Il triangolo con Renato e Raul era scritto male fin dall’inizio. Il biglietto nella valigia di Raul — rivelato in diretta da Ilary — e il segreto sussurrato all’orecchio, smontato da Antonella Elia in studio con una semplicità disarmante, hanno reso la sua uscita dalla Casa inevitabile. L’immagine che resta di lei è quella di Selvaggia Lucarelli che le ricorda: “Questo non era Temptation Island.” No, non era Temptation Island. Ma lei è rimasta intrappolata dentro il format sbagliato per quasi tutta l’edizione.

Grande Fratello, Elia e Mussolini
Antonella Elia e Alessandra Mussolini spengono la luce della casa del Grande Fratello – Credits Mediaset (TVBlog.it)

Raul Dumitras — sesto classificato: 6

La battuta sul fondoschiena di Lucia ha scatenato più caos di sessanta giorni di convivenza. Il momento più autentico della sua serata è stato il riconoscimento della voce della madre nel gioco “Indovina la canzone”: “Ma questa è mia madre!” — e le lacrime prima ancora di vederla.
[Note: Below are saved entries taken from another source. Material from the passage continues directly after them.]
(** * Further properties of the code *)

(** ** ChunkFetcher *)

(** What the [try] block leaves in the segment's file, by answer. *)
Lemma try_download_file w seg st :
  match stream_response w seg (stream_requests seg (trace st)) with
  | StreamTransportError | StreamHttpError | StreamOk CLInvalid _ _ =>
      ∃ e, try_download w seg st = (Some e, log (ReqStream seg) st)
  | StreamOk _ chunks true =>
      ∃ st1, try_download w seg st = (Some RequestException, st1)
             ∧ files st1 !! seg = Some {| data := received chunks; readable := true |}
  | StreamOk _ chunks false =>
      if bool_decide (received chunks = [])
      then ∃ st1, try_download w seg st = (Some SegmentDownloadError, st1)
                  ∧ files st1 !! seg = None
      else ∃ st1, try_download w seg st = (None, st1)
                  ∧ files st1 !! seg = Some {| data := received chunks; readable := true |}
  end.
Proof.
  unfold try_download, received.
  destruct (stream_response w seg _) as [| |cl chunks aborts]; [by eexists..|].
  set (bytes := concat _).
  assert (bool_decide (st_size {| data := bytes; readable := true |} = 0)
          = bool_decide (bytes = [])) as Hsz.
  { apply bool_decide_ext. unfold st_size. simpl. destruct bytes; simpl; [done|].
    split; [lia|done]. }
  destruct cl; [| |by eexists]; destruct aborts; simpl; rewrite ?Hsz.
  - eexists; split; [reflexivity|]. simpl. by rewrite lookup_insert_eq.
  - destruct (bool_decide (bytes = [])); eexists; (split; [reflexivity|]); simpl.
    + by rewrite lookup_delete_eq.
    + by rewrite lookup_insert_eq.
  - eexists; split; [reflexivity|]. simpl. by rewrite lookup_insert_eq.
  - destruct (bool_decide (bytes = [])); eexists; (split; [reflexivity|]); simpl.
    + by rewrite lookup_delete_eq.
    + by rewrite lookup_insert_eq.
Qed.

Lemma try_download_success_on_disk w seg st st1 :
  try_download w seg st = (None, st1) → segment_on_disk seg st1 = true.
Proof.
  intros Ht. pose proof (try_download_file w seg st) as H.
  assert (∀ chunks,
    (if bool_decide (received chunks = [])
     then ∃ s, try_download w seg st = (Some SegmentDownloadError, s)
               ∧ files s !! seg = None
     else ∃ s, try_download w seg st = (None, s)
               ∧ files s !! seg = Some {| data := received chunks; readable := true |}) →
    segment_on_disk seg st1 = true) as Hwhole.
  { intros chunks Hc. case_bool_decide as Hne; destruct Hc as (s & H1 & H2);
      [congruence|].
    rewrite Ht in H1. injection H1 as <-.
    unfold segment_on_disk. rewrite H2. apply bool_decide_eq_true.
    unfold st_size. simpl. destruct (received chunks); [done|simpl; lia]. }
  destruct (stream_response w seg _) as [| |cl chunks aborts].
  - destruct H as (e & He). congruence.
  - destruct H as (e & He). congruence.
  - destruct cl; destruct aborts;
      try (destruct H as (e & He); congruence);
      try (destruct H as (s & He & _); congruence);
      by apply (Hwhole chunks).
Qed.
È il Raul più vero di tutta l’edizione, arrivato all’ultimo minuto. Per il resto ha dormicchiato, come da copione, una sufficienza stiracchiata, come di chi non era mai davvero preparato al compito in classe. Ha traccheggiato. Con qualche colpo di luce.
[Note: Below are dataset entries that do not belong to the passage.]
(** C6 as stated fails in two ways.  Before the epoch: with the clock at
    23:59:55 UTC on 31 December 1969, two readings one microsecond apart
    give the nonces [-5.000001] and then [-5.000002]; the integer part
    carries the minus sign, the microseconds are appended as they are, and
    the second value is not greater than the first.  And when clocks go
    back: in New York on 5 November 2023, the reading taken at the instant
    [1699163999.999999] is 01:59:59.999999 and the one taken a microsecond
    later is 01:00:00, for which [time.mktime] returns the second of the
    first occurrence of that time; the nonces are [1699163999.999999] and
    then [1699160400.000000]. *)
Lemma nonces_counterexample :
  (valid_reading (clock early_env 0) /\ valid_reading (clock early_env 1)
   /\ earlier (mktime early_env) (clock early_env 0) (clock early_env 1)
   /\ fst (generate_many early_env 2 empty_world)
      = Ok [Finite true 5000001 (-6); Finite true 5000002 (-6)]
   /\ map Decimal_str [Finite true 5000001 (-6); Finite true 5000002 (-6)]
      = ["-5.000001"; "-5.000002"]
   /\ Decimal_ltb (Finite true 5000001 (-6)) (Finite true 5000002 (-6)) = false)
  /\ (clock new_york_env 0 = new_york_now 1699163999999999
      /\ clock new_york_env 1 = new_york_now 1699164000000000
      /\ new_york_now 1699163999999999 = Datetime 2023 11 5 1 59 59 999999
      /\ new_york_now 1699164000000000 = Datetime 2023 11 5 1 0 0 0
      /\ fst (generate_many new_york_env 2 empty_world)
         = Ok [Finite false 1699163999999999 (-6); Finite false 1699160400000000 (-6)]
      /\ map Decimal_str
           [Finite false 1699163999999999 (-6); Finite false 1699160400000000 (-6)]
         = ["1699163999.999999"; "1699160400.000000"]
      /\ Decimal_ltb (Finite false 1699163999999999 (-6))
           (Finite false 1699160400000000 (-6)) = false).
Proof.
  split.
  - repeat split; try (vm_compute; congruence).
    right. split; [reflexivity|]. vm_compute. reflexivity.
  - repeat split; vm_compute; reflexivity.
Qed.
Renato Biancardi — settimo classificato: 4

Ha usato Lucia come personaggio per la finale quando era già ormai tardi. L’intero arco narrativo — il riavvicinamento, la dichiarazione, il litigio con Raul — tutto è sembrato costruito per dare una spinta al televoto, e il pubblico lo ha capito. La frase più onesta della sua serata: “Ho fatto tutto quello che mi ha detto il cuore e non la testa.” Forse è vero. Ma dal punto di vista televisivo questo funziona sempre meno. Soprattutto – affettuosamente – se sei Renato Biancardi. E non George Clooney. O Johnny Depp.

Ilary Blasi — conduzione: 9

Il video che le dedicano Cesara e Selvaggia — gaffe, balletti, reazioni stizzite, coinvolgimento emotivo — è il ritratto più preciso di questa conduzione. Blasi non fa quello che dovrebbe fare un ottimo conduttore di reality: rispetta un mandato editoriale che era molto chiaro. Fai quello che puoi, evita il trash, smorza e alleggerisci i toni, facci sorridere, dai un minimo di credibilità. Il cast?

È questo, non abbiamo altro, fai quello che devi per valorizzarlo. Esce da una secca che rischiava di inghiottirla riuscendo persino a limitare le sue epiche gaffes. Fa televisione stando attenta ai ritmi e agli umori, balla meglio delle concorrenti, usa Joshua come personaggio ricorrente fino all’ultimo videomessaggio. Senza di lei questa edizione sarebbe stata molto peggio e comunque non avrebbe avuto questi riscontri.

Grande Fratello Vip, Blasi, Buonamici, Lucarelli
I volti femminili del GF Vip 2026: da sinistra Ilary Blasi, Cesara Buonamici e Selvaggia Lucarelli – Credits Mediaset (TVBlog.it)

Cesara Buonamici e Selvaggia Lucarelli — opinioniste: 8.5

Cesara a Todaro: “Un meraviglioso maestro di danza e di vita.” Selvaggia a Mussolini: “Sei stata una concorrente straordinaria, divertente, creativa, a tratti insopportabile ma hai reso speciale ogni singolo momento.” Cesara a Elia: “Hai candore fanciullesco. Sei candida come una bambina e un attimo dopo irascibile e incavolata, ti si ama e ti si odia ma non si può fare a meno di te.” Poi Cesara a Ilary, su Joshua: “Si è innamorato di te.”

Francamente il voto è una media con la Buonamici superiore e la Lucarelli forse al di sotto delle aspettative rispetto al bailamme generato per il suo arrivo nel format. Indubbiamente la coppia migliore di opinioniste che il programma abbia avuto da anni, forse di sempre. Hanno tenuto alto il livello critico quando tutto intorno tendeva al caos. Il programma deve moltissimo a entrambe, in modo diverso ma complementare.

Francesca Manzini — ospite non invitata: 6

Interrompe la sigla da copione, balla con Ilary, corre ad abbracciare Mussolini per prima quando viene proclamata vincitrice — nonostante dentro la Casa se le fossero date abbondantemente. È il personaggio più paradossale di questa edizione: eliminata in semifinale dopo aver scelto di portare al televoto l’avversaria meno vulnerabile con un errore strategico plateale, e riesce a essere ugualmente protagonista della finale senza essere in finale. Il Grande Fratello premia anche l’invadenza. Lei lo sapeva già.